Figure 4.

Apg7p is not glycosylated or proteolytically modified. (A) WT (wild-type, SEY6210), apg7Δ (VDY1) and the apg7Δ strain transformed with single-copy (CEN) or multicopy (2 μ) plasmids encoding APG7 were grown to log phase in SMD. Cells were labeled for 10 min and immunoprecipitated with antiserum to Apg7p and analyzed by SDS-PAGE as described in MATERIALS AND METHODS. Apg7p is detected as a 71-kDa protein. (B) Wild-type (SEY6210) cells were radiolabeled for 10 min and subjected to a nonradioactive chase. At the indicated time points an aliquot was removed and precipitated with TCA. Protein extracts were prepared and successively immunoprecipitated with antiserum to API and Apg7p and analyzed as above.
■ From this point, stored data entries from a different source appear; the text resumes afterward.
(* ===== verification/LogOps.v ===== *)
(** * Histories of the file manager

    A new segment, the truncation at the end of recovery, and the states that
    the operations of the file manager reach. *)
From stdpp Require Import base numbers list gmap strings.
From Stdlib Require Import ZArith Lia.
From S2P Require Import Prelude FatPtr Bytes LogBlock LogNames Threads LogFile LogOffset LogStart LogOffsetSafe LogDisk.

Local Open Scope Z_scope.

Section ops.
Context `{OS : Os}.

(** ** A new segment, installed with no other thread around *)

#[local] Existing Instance nobody.

Definition descriptor (info : Z) (p : segment_id) (x size : Z) : segment_id :=
  Segment (Z.shiftr info 32) (u32 (segnum p + 1)) x (u64 (x + size))
    (u64 (byte_offset p + u64 (end_offset p - start_offset p))).

Lemma prepare_alone s t x p a s1 t1 :
  active_segment s = Some p -> fst (prepare_new_segment x s t) = Ok (Some a, (s1, t1)) ->
  (s1 = s /\ u32 (nxt_segment_fd s) = u32 (segnum p + 1) \/ _create_nxt_seg_file false s = Ok s1) /\
    a = descriptor (nxt_segment_fd s1) p x (segment_size s1) /\ end_offset p <= u64 (x + MIN_LOG_BLOCK_SIZE) /\
    (forall y, slot s (u32 (segnum p + 1)) = Some y -> segnum y = u32 (segnum p + 1)).
Proof.
  intros Hp H. unfold prepare_new_segment, newest, pbind, load, access, pderef in H.
  cbn [others nobody] in H. unfold _newest_segment in H. rewrite Hp in H. cbn in H.
  destruct (Z.ltb_spec (u64 (x + MIN_LOG_BLOCK_SIZE)) (end_offset p)) as [|Hend]; [done|].
  unfold _prepare_new_segment, pbind, load, access in H. cbn [others nobody fst snd] in H.
  destruct (match slot s _ with Some _ => _ | None => _ end) eqn:Hslot; [done|].
  assert (forall y, slot s (u32 (segnum p + 1)) = Some y -> segnum y = u32 (segnum p + 1)) as Hy.
  { intros y Hy. rewrite Hy in Hslot. by apply negb_false_iff, Z.eqb_eq in Hslot. }
  destruct (Z.ltb_spec (u32 (nxt_segment_fd s)) (u32 (segnum p + 1))) as [Hlt|Hge].
  - destruct (_create_nxt_seg_file false s) as [s2|] eqn:E; [|done]. cbn [mbind res_bind fst snd pret] in H.
    destruct (Z.ltb_spec (u32 (segnum p + 1)) (u32 (nxt_segment_fd s2))); [done|].
    unfold pret in H. cbn [fst] in H. simplify_eq. split_and!; [by right|done|done|done].
  - cbn [pret fst snd] in H. unfold pret in H. destruct (Z.ltb_spec (u32 (segnum p + 1)) (u32 (nxt_segment_fd s))); [done|].
    cbn [fst] in H. simplify_eq. split_and!; [left; split; [done|lia]|done|done|done].
Qed.

Lemma create_alone s t a p s1 t1 :
  active_segment s = Some p -> fst (create_segment a s t) = Ok (true, (s1, t1)) ->
  s1 = set_active (Some a) s /\ segnum a = u32 (segnum p + 1).
Proof.
  intros Hp H. unfold create_segment, newest, pbind, load, access, pderef in H.
  cbn [others nobody] in H. unfold _newest_segment in H. rewrite Hp in H. cbn in H.
  destruct (Z.eqb_spec (segnum a) (u32 (segnum p + 1))) as [Heq|]; [|done].
  unfold cas, access in H. cbn [others nobody] in H. case_bool_decide; [|done]. by injection H as <- <-.
Qed.

(** The sizes and offsets of a new segment stay in the range of file names. *)
Record roomy (s : log_file_mgr) (x : Z) : Prop := {
  rm_start : fits 48 x /\ is_aligned x DEFAULT_ALIGN = true;
  rm_size : MIN_LOG_BLOCK_SIZE <= segment_size s /\ is_aligned (segment_size s) LOG_SEGMENT_ALIGN = true;
  rm_end : fits 48 (x + segment_size s);
  rm_num : forall a, active_segment s = Some a -> fits 32 (segnum a + 2);
}.

Lemma run_snoc f L p a :
  run_of f L -> last L = Some p -> seg_wf a -> segnum a = f + Z.of_nat (length L) ->
  end_offset p <= start_offset a + MIN_LOG_BLOCK_SIZE -> run_of f (L ++ [a]).
Proof.
  intros [H1 H2 H3] Hp Ha Hn He. split.
  - apply Forall_app. split; [done|by apply Forall_singleton].
  - intros i x [Hx|[Hi Hx]]%lookup_app_Some; [by apply H2|].
    apply list_lookup_singleton_Some in Hx as [? <-]. lia.
  - intros i x c Hx [Hc|[Hi Hc]]%lookup_app_Some.
    + rewrite lookup_app_l in Hx by (apply lookup_lt_Some in Hc; lia). by eapply H3.
    + apply list_lookup_singleton_Some in Hc as [? <-]. rewrite lookup_app_l in Hx by lia.
      rewrite last_lookup in Hp. replace (Nat.pred (length L)) with i in Hp by lia. rewrite Hx in Hp. by simplify_eq.
Qed.

(** The newest segment's file has its final name when the next file is ready. *)
Lemma synced_last L s p :
  disk_inv L s -> active_segment s = Some p -> u32 (nxt_segment_fd s) = u32 (segnum p + 1) -> last L = Some p.
Proof.
  intros [Hc (a & Ha & Hor)] Hp Hn. rewrite Hp in Ha. injection Ha as <-. destruct Hor as [|[Hr _]]; [done|exfalso].
  pose proof (ro_num _ _ Hr (length L) p ltac:(by rewrite list_lookup_middle)) as Hnp.
  rewrite (proj1 (dc_nxt _ _ _ Hc)) in Hn.
  rewrite wrap_small in Hn by (apply (sw_num _ (run_elem _ _ p Hr ltac:(set_solver)))). lia.
Qed.

(** The state in which the next segment's file is ready. *)
Lemma ready_inv L s s1 p :
  disk_inv L s -> active_segment s = Some p ->
  s1 = s /\ u32 (nxt_segment_fd s) = u32 (segnum p + 1) \/ _create_nxt_seg_file false s = Ok s1 ->
  exists L1, disk_inv L1 s1 /\ active_segment s1 = Some p /\ segment_size s1 = segment_size s /\ last L1 = Some p /\
    L `prefix_of` L1.
Proof.
  intros Hi Hp [[-> Hn]|E].
  - exists L. split; [done|]. split; [done|]. split; [done|]. split; [|done].
    by eapply synced_last.
  - destruct (sync_ok L s Hi) as (s' & L' & E' & Hi' & Hlast & Hpre & _ & _ & _ & Hact).
    rewrite E in E'. injection E' as <-. exists L'. rewrite Hlast, Hact, Hp. split_and!; try done.
    revert E. unfold _create_nxt_seg_file. destruct (deref _) as [q|]; [|done]. cbn [mbind res_bind].
    destruct (_ =? _); cbn [mbind res_bind]; [|by intros [= <-]].
    destruct (os_renameat _ _ _) as [D|]; [|done]. cbn [mbind res_bind].
    destruct (os_openat_excl _ _) as [[f D']|]; [|done]. cbn [mbind res_bind]. by intros [= <-].
Qed.

Lemma descriptor_wf s x p info :
  roomy s x -> active_segment s = Some p -> 1 <= segnum p -> seg_wf (descriptor info p x (segment_size s)).
Proof.
  intros [Hx [Hs Hs'] He Hn] Hp H1. specialize (Hn p Hp). unfold fits in *.
  assert (u32 (segnum p + 1) = segnum p + 1) as Hu by (apply wrap_small; unfold fits; lia).
  assert (u64 (x + segment_size s) = x + segment_size s) as Hu' by (apply wrap_small; unfold fits; lia).
  split; cbn; rewrite ?Hu, ?Hu'.
  - unfold fits. lia.
  - done.
  - split; [lia|]. split; [done|]. replace (x + segment_size s - x) with (segment_size s) by lia.
    rewrite wrap_small; [done|change MIN_LOG_BLOCK_SIZE with 32 in Hs; unfold fits; lia].
Qed.

Lemma installed_ok L s x p a s1 s2 t1 t2 :
  disk_inv L s -> roomy s x -> active_segment s = Some p ->
  fst (prepare_new_segment x s 0%nat) = Ok (Some a, (s1, t1)) -> fst (create_segment a s1 t1) = Ok (true, (s2, t2)) ->
  exists L', disk_inv L' s2.
Proof.
  intros Hi Hx Hp H1 H2. destruct (prepare_alone _ _ _ _ _ _ _ Hp H1) as (Hor & -> & Hend & Hslot).
  destruct (ready_inv L s s1 p Hi Hp Hor) as (L1 & [Hc1 Ha1] & Hp1 & Hsz & Hlast & [k HL1]).
  destruct (create_alone _ _ _ _ _ _ Hp1 H2) as [-> Hnum].
  pose proof (dc_run _ _ _ Hc1) as Hr1. pose proof (dc_len _ _ _ Hc1) as Hlen1.
  destruct (last_of _ _ Hr1 ltac:(lia)) as (q & Hq & HqL & Hnq). rewrite Hlast in Hq. injection Hq as <-.
  pose proof (sw_num _ (run_elem _ _ _ Hr1 HqL)) as [Hp0 Hpf].
  assert (u32 (segnum p + 1) = segnum p + 1) as Hu by (by apply wrap_small).
  exists L1. split; [by split; try apply Hc1|]. eexists. split; [done|]. right. cbn [oldest_segnum set_active]. split.
  - rewrite Hsz in *. eapply run_snoc; [done|done|by apply descriptor_wf|cbn; lia|].
    cbn. rewrite wrap_small in Hend by (destruct Hx as [[? _] _ _ _]; change MIN_LOG_BLOCK_SIZE with 32; unfold fits in *; lia). done.
  - destruct (decide (length L1 = 16%nat)) as [H16|]; [exfalso|lia].
    pose proof (proj1 Hi) as Hc. pose proof (dc_len _ _ _ Hc). destruct L as [|y L]; [cbn in *; lia|].
    assert (L1 !! 0%nat = Some y) as Hy by (by rewrite HL1). pose proof (ro_num _ _ Hr1 _ _ Hy) as Hny.
    specialize (Hslot y). rewrite Hu in Hslot. assert (segnum y = segnum p + 1); [apply Hslot|lia].
    unfold slot. apply (dc_slot _ _ _ Hc). split; [by left|]. change NUM_LOG_SEGMENTS with 16.
    replace (segnum p + 1) with (segnum y + 1 * 16) by lia. by rewrite Z_mod_plus_full.
Qed.

(** ** Truncation *)

Lemma mark_init L x l : mark_in (L ++ [x]) l -> LSN.offset l < start_offset x -> mark_in L l.
Proof.
  intros [H1 H2 (y & Hy & H3 & H4)] Hlt. split; [done|done|]. exists y. split; [|done].
  apply elem_of_app in Hy as [|Hy]; [done|]. apply list_elem_of_singleton in Hy as ->. lia.
Qed.

(** Forgetting the newest segment. *)
Lemma pop_newest_ok x L n s :
  disk_core (L ++ [x]) n s -> active_segment s = Some x ->
  LSN.offset (_chkpt_end_lsn s) < start_offset x -> LSN.offset (_durable_lsn s) < start_offset x ->
  exists D s', os_unlinkat (dir s) (file_of x) = Ok D /\ _pop_newest (set_dir D s) = Ok s' /\ disk_core L n s' /\
    active_segment s' = last L /\ oldest_segnum s' = oldest_segnum s.
Proof.
  intros [Hr Hl Hn Hs Hd Hm1 Hm2 Hm3 Ho] Ha Hc1 Hc2.
  pose proof (ro_num _ _ Hr (length L) x ltac:(by rewrite list_lookup_middle)) as Hnx.
  destruct (disk_unlink _ _ _ _ _ _ Hd L x [] eq_refl) as (D & E & HD).
  { rewrite app_nil_r. intros y Hy Ey. assert (y = x) as -> by (eapply run_files; [exact Hr|set_solver|set_solver|done]).
    apply list_elem_of_lookup in Hy as [j Hy]. pose proof (lookup_lt_Some _ _ _ Hy).
    pose proof (ro_num _ _ Hr j x ltac:(by apply lookup_app_l_Some)). lia. }
  rewrite app_nil_r in HD. pose proof (mark_init _ _ _ Hm1 Hc2) as Hd'. pose proof (mark_init _ _ _ Hm3 Hc1) as He'.
  pose proof (offset_mono _ _ Ho). pose proof (mark_init _ _ _ Hm2 ltac:(lia)) as Hs'.
  rewrite length_app in Hl. cbn in Hl. pose proof (run_app_l _ _ _ Hr) as Hr'.
  assert (0 < length L)%nat by (destruct Hd' as [_ _ (y & Hy & _)]; destruct L; [by apply elem_of_nil in Hy|cbn; lia]).
  assert (Hslots : forall i y, partial_alter (fun _ => None) (segnum x mod 16) (segments s) !! i = Some y <-> y ∈ L /\ i = segnum y mod 16).
  { intros i y. destruct (decide (i = segnum x mod 16)) as [->|Hi].
    - rewrite lookup_partial_alter_eq. split; [done|]. intros [Hy Ey]. exfalso.
      apply list_elem_of_lookup in Hy as [j Hy]. pose proof (lookup_lt_Some _ _ _ Hy).
      rewrite (ro_num _ _ Hr' _ _ Hy), Hnx in Ey. symmetry in Ey. revert Ey. apply mod16_ne. lia.
    - rewrite lookup_partial_alter_ne by done. rewrite (Hs i y), elem_of_app. split; [|naive_solver].
      intros [[Hy|Hy] Ey]; [done|]. apply list_elem_of_singleton in Hy as ->. done. }
  destruct (last_of _ _ Hr' ltac:(lia)) as (p & Hp & HpL & Hnp).
  exists D. eexists. split; [done|]. unfold _pop_newest, _newest_segment. cbn [active_segment set_dir]. rewrite Ha.
  cbn [deref mbind res_bind]. split; [done|]. split; [by split; try done; cbn; lia|]. split; [|done].
  cbn. unfold slot. cbn. change NUM_LOG_SEGMENTS with 16. rewrite Hp. apply Hslots. split; [done|].
  rewrite wrap_small; [f_equal; lia|]. destruct (sw_num _ (run_elem _ _ x Hr ltac:(set_solver))). unfold fits in *. lia.
Qed.

Lemma pop_after_ok fuel segno n : forall L s sid s',
  disk_core L n s -> active_segment s = last L -> pop_after fuel segno s = Ok (sid, s') ->
  exists L', disk_core L' n s' /\ active_segment s' = Some sid /\ last L' = Some sid /\ segnum sid <= segno /\
    (L' = L /\ s' = s \/ segnum sid = segno) /\ oldest_segnum s' = oldest_segnum s /\ (length L' <= length L)%nat.
Proof.
  induction fuel as [|fuel IH]; intros L s sid s' Hc Ha H; [done|]. cbn [pop_after] in H.
  pose proof (dc_run _ _ _ Hc) as Hr. pose proof (dc_len _ _ _ Hc).
  destruct (last_of _ _ Hr ltac:(lia)) as (p & Hp & HpL & Hnp).
  unfold _newest_segment in H. rewrite Ha, Hp in H. cbn [deref mbind res_bind] in H.
  destruct (Z.ltb_spec segno (segnum p)) as [Hlt|Hge].
  - destruct (Z.leb_spec (start_offset p) (LSN.offset (_chkpt_end_lsn s))) as [|H1]; [done|]. cbn [throw_if mbind res_bind] in H.
    destruct (Z.leb_spec (start_offset p) (LSN.offset (_durable_lsn s))) as [|H2]; [done|]. cbn [throw_if mbind res_bind] in H.
    apply last_Some in Hp as [L0 ->].
    destruct (pop_newest_ok p L0 n s Hc ltac:(by rewrite Ha, last_snoc) H1 H2) as (D & s1 & E & E1 & Hc1 & Ha1 & Ho1).
    rewrite E in H. cbn [mbind res_bind] in H. rewrite E1 in H. cbn [mbind res_bind] in H.
    destruct (IH _ _ _ _ Hc1 Ha1 H) as (L' & Hc' & Ha' & Hl' & Hle & Hor & Ho' & Hll). exists L'.
    rewrite Ho1 in Ho'. rewrite length_app in *. cbn in *. split_and!; try done; [|lia]. right. destruct Hor as [[-> ->]|]; [|done].
    destruct (last_of _ _ (dc_run _ _ _ Hc1)) as (q & Hq & _ & Hnq); [apply (dc_len _ _ _ Hc1)|].
    rewrite Hq in Hl'. injection Hl' as ->. lia.
  - injection H as <- <-. exists L. rewrite Ha. split_and!; try done. by left.
Qed.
The positions of precursor and mature API and of Apg7p are indicated. The absence of a molecular mass shift indicates that Apg7p is not proteolytically modified. (C) Wild-type (SEY6210) cells were converted to spheroplasts and treated with tunicamycin (final concentration 20 μg/ml) to inhibit glycosylation 15 min before the addition of radioactive label as indicated. Labeling was allowed to continue for 20 min. Samples were TCA precipitated and divided in half. One-half was immunoprecipitated immediately with antiserum to CPY or Apg7p for a total (T) control. The remaining half was precipitated with Con A-Sepharose and separated into supernatant (S, not bound to Con A) and pellet (P, bound to Con A) fractions as referenced in MATERIALS AND METHODS. The separate fractions were then immunoprecipitated with antiserum to CPY or Apg7p. The positions of precursor and mature forms of glycosylated CPY (p1, p2, m) and unglycosylated precursor CPY (p*) and of Apg7p are shown. Apg7p does not bind Con A, suggesting that it is not glycosylated.